Послышался грохот — это Уильям задел столом на колесиках дверь. Я подумал, что он наверняка опять пил спирт из кладовой.
— Осторожнее, Уильям! — крикнул я, не желая еще больше огорчать моего визитера неуважительным отношением к мертвецу. Хотя, по правде говоря, мне было абсолютно все равно. Мертвые они и есть мертвые. Им наплевать, закапываешь ты их в яму, режешь на части или сжигаешь. Правда, тела в больнице Святого Фомы ожидала не столь бессмысленная судьба. После того как труп изучался до последней косточки, Уильям собирал все, что от него осталось, относил в подвал и варил в большом котле, чтобы очистить кости от остатков плоти. Затем кости отдавали артикулятору, тот покупал их за небольшую плату, и Уильям всегда делил ее поровну со мной. Из костей собирали скелеты, которые покупали студенты в качестве анатомических образцов.
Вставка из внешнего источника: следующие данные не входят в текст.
Definition relayer_active (network_ account key : string) (d : Database_) : bool :=
  is_some_and (relayers d !! (network_, account, key))
    (λ r, bool_decide (relayer_status r = RelayerActive)).

Definition relayer_is_active (network_ account key : string) : Proc World (Result bool StoreError) :=
  query (select (relayer_active network_ account key)).

End Store.
(** An update that keeps the claim and the nonces, and does not wake the row,
    takes no key of another row. *)
Lemma update_no_conflict m id r r' :
  unique_inv m → m !! id = Some r → claim r' = claim r →
  near_submission r' = near_submission r →
  signer_account_nonce (evm_submission r') = signer_account_nonce (evm_submission r) →
  state r' = state r ∨ is_active (state r') = false → unique_conflict m id r' = None.
Proof.
  intros [] Hl Hc Hn He Hs. unfold unique_conflict.
  rewrite (key_taken_own key_payment_hash m id r) by (done || left; unfold key_payment_hash; by rewrite Hc).
  rewrite (key_taken_own key_identifier m id r) by (done || left; unfold key_identifier; by rewrite Hc).
  rewrite (key_taken_own key_relayer_nonce m id r)
    by (done || left; unfold key_relayer_nonce; by rewrite Hc, Hn).
  rewrite (key_taken_own key_anchor m id r) by (done || left; unfold key_anchor; by rewrite Hc).
  rewrite (key_taken_own key_active_signer m id r); [| done | done |].
  { by rewrite (key_taken_own key_signer_nonce m id r)
      by (done || left; unfold key_signer_nonce, lower_signer; by rewrite Hc, He). }
  unfold key_active_signer, lower_signer. rewrite Hc. destruct Hs as [->| ->]; [by left |].
  right. by rewrite andb_false_r.
Qed.

Lemma relinquish_check r code t :
  row_ok r → state r = Reserved → check_row (to_awaiting_retry code t r) = true.
Proof.
  intros (Hck & Hdorm & _) Hs. rewrite Hs in Hdorm. destruct (Hdorm eq_refl) as [Hn He].
  unfold check_row in *. norm_bools.
  rewrite !andb_true_iff. split_and!; try done.
  - unfold awaiting_retry_check. cbn. by rewrite Hn, He.
  - unfold evm_success_check. cbn. by destruct (chain_kind (claim r)).
  - unfold numeric_check in *. norm_bools. rewrite !andb_true_iff. done.
Qed.

Lemma release_ledger_ok l r a :
  r <= ledger_reserved l → ledger_check l = true → numeric_fits 40 (ledger_spent l + a) = true →
  release_ledger (Some l) r a = Ok (Some (MkLedger (ledger_reserved l - r) (ledger_spent l + a))).
Proof.
  intros Hr Hck Hs. unfold release_ledger. rewrite (proj2 (N.leb_le _ _) Hr).
  assert (ledger_check (MkLedger (ledger_reserved l - r) (ledger_spent l + a)) = true) as ->; [| done].
  unfold ledger_check in *. cbn [ledger_reserved ledger_spent]. rewrite Hs, andb_true_r.
  unfold numeric_fits in *. norm_bools.
  repeat match goal with H : (_ <? _) = true |- _ => apply N.ltb_lt in H end. apply N.ltb_lt. lia.
Qed.

(** The day's ledgers have room for [actual] more. *)
Definition day_has_room (d : Database_) (r : Row) (actual : N) : Prop :=
  (∀ g, global_sponsorship d !! reservation_date r = Some g →
     numeric_fits 40 (ledger_spent g + actual) = true) ∧
  (∀ c, client_sponsorship d !! (reservation_date r, api_client_id (claim r)) = Some c →
     numeric_fits 40 (ledger_spent c + actual) = true).

Lemma nothing_has_room d r : ledger_inv d → day_has_room d r 0.
Proof.
  intros [_ _ _ [Kg Kc]].
  split; [intros g Hg; specialize (Kg _ _ Hg) as K | intros c Hc; specialize (Kc _ _ Hc) as K];
    unfold ledger_check in K; norm_bools; by rewrite N.add_0_r.
Qed.

(** The ledgers of [d'] are those of [d], having spent the same. *)
Definition same_spent (d d' : Database_) : Prop :=
  (∀ k g', global_sponsorship d' !! k = Some g' →
     ∃ g, global_sponsorship d !! k = Some g ∧ ledger_spent g' = ledger_spent g) ∧
  (∀ k c', client_sponsorship d' !! k = Some c' →
     ∃ c, client_sponsorship d !! k = Some c ∧ ledger_spent c' = ledger_spent c).

#[export] Instance same_spent_preorder : PreOrder same_spent.
Proof.
  split; [intros d; split; eauto |]. intros a b c [G1 C1] [G2 C2]. split.
  - intros k g (g1 & (g0 & Hg0 & E0)%G1 & E1)%G2. exists g0. split; [done | congruence].
  - intros k g (g1 & (g0 & Hg0 & E0)%C1 & E1)%C2. exists g0. split; [done | congruence].
Qed.

Lemma same_spent_room d d' r r' a :
  same_spent d d' → reservation_date r' = reservation_date r →
  api_client_id (claim r') = api_client_id (claim r) → day_has_room d r a → day_has_room d' r' a.
Proof.
  intros [G C] Hd Hc [Rg Rc]. unfold day_has_room. rewrite Hd, Hc.
  split; [intros g (g0 & Hg & ->)%G | intros c (c0 & Hg & ->)%C]; eauto.
Qed.

(** The ledgers of an active row cover what it holds. *)
Lemma active_row_covered d id r :
  ledger_inv d → settlements d !! id = Some r → is_active (state r) = true →
  ∃ g c, global_sponsorship d !! reservation_date r = Some g ∧
         client_sponsorship d !! (reservation_date r, api_client_id (claim r)) = Some c ∧
         reserved_yocto_near r <= ledger_reserved g ∧ reserved_yocto_near r <= ledger_reserved c ∧
         ledger_check g = true ∧ ledger_check c = true.
Proof.
  intros [Hg Hc Hp [Kg Kc]] Hl Ha. destruct (Hp id r Hl Ha) as [[g Eg] [c Ec]]. exists g, c.
  specialize (Hg (reservation_date r)). specialize (Hc (reservation_date r, api_client_id (claim r))).
  rewrite Eg in Hg. rewrite Ec in Hc. cbn in Hg, Hc.
  pose proof (total_lookup (held_global (reservation_date r)) _ _ _ Hl) as Tg.
  pose proof (total_lookup (held_client (reservation_date r, api_client_id (claim r))) _ _ _ Hl) as Tc.
  assert (held_global (reservation_date r) r = reserved_yocto_near r) as Rg
    by (unfold held_global; by rewrite Ha, Z.eqb_refl).
  assert (held_client (reservation_date r, api_client_id (claim r)) r = reserved_yocto_near r) as Rc
    by (unfold held_client; cbn; by rewrite Ha, Z.eqb_refl, N.eqb_refl).
  rewrite Rg, <- Hg in Tg. rewrite Rc, <- Hc in Tc.
  split_and!; [done | done | done | done | by apply (Kg _ _ Eg) | by apply (Kc _ _ Ec)].
Qed.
Я отправился за пальто, а Брюнель в это время расстегнул ремешок, который был перекинут у него через плечо, и достал из-за спины кожаную сумку. Открыв застежку, он показал ее содержимое — с дюжину стоявших в ряд сигар. Наверное, это был самый большой портсигар, который я когда-либо видел. Брюнель был явно не из тех людей, которые предпочитают размениваться по мелочам. Он вытащил сигару, осторожно положил ее в рот, смочил слюной кончик, затем откусил его и сплюнул на пол. Когда он поднес спичку к свернутому табачному листу, от него поднялось облако дыма и распространился едкий аромат, который не смог перебить даже пропитавший воздух запах бальзамирующего спирта. Одной затяжки было достаточно, чтобы поднять Брюнелю настроение.
— Это была ваша третья лекция, которую я посетил, доктор. Я нашел их очень увлекательными. Очень. Но кое-что меня удивило. Я обращаюсь к вам «доктор», поскольку слышал, что так называют вас остальные, но обычно вы, хирурги, выбираете другое обращение — «мистер».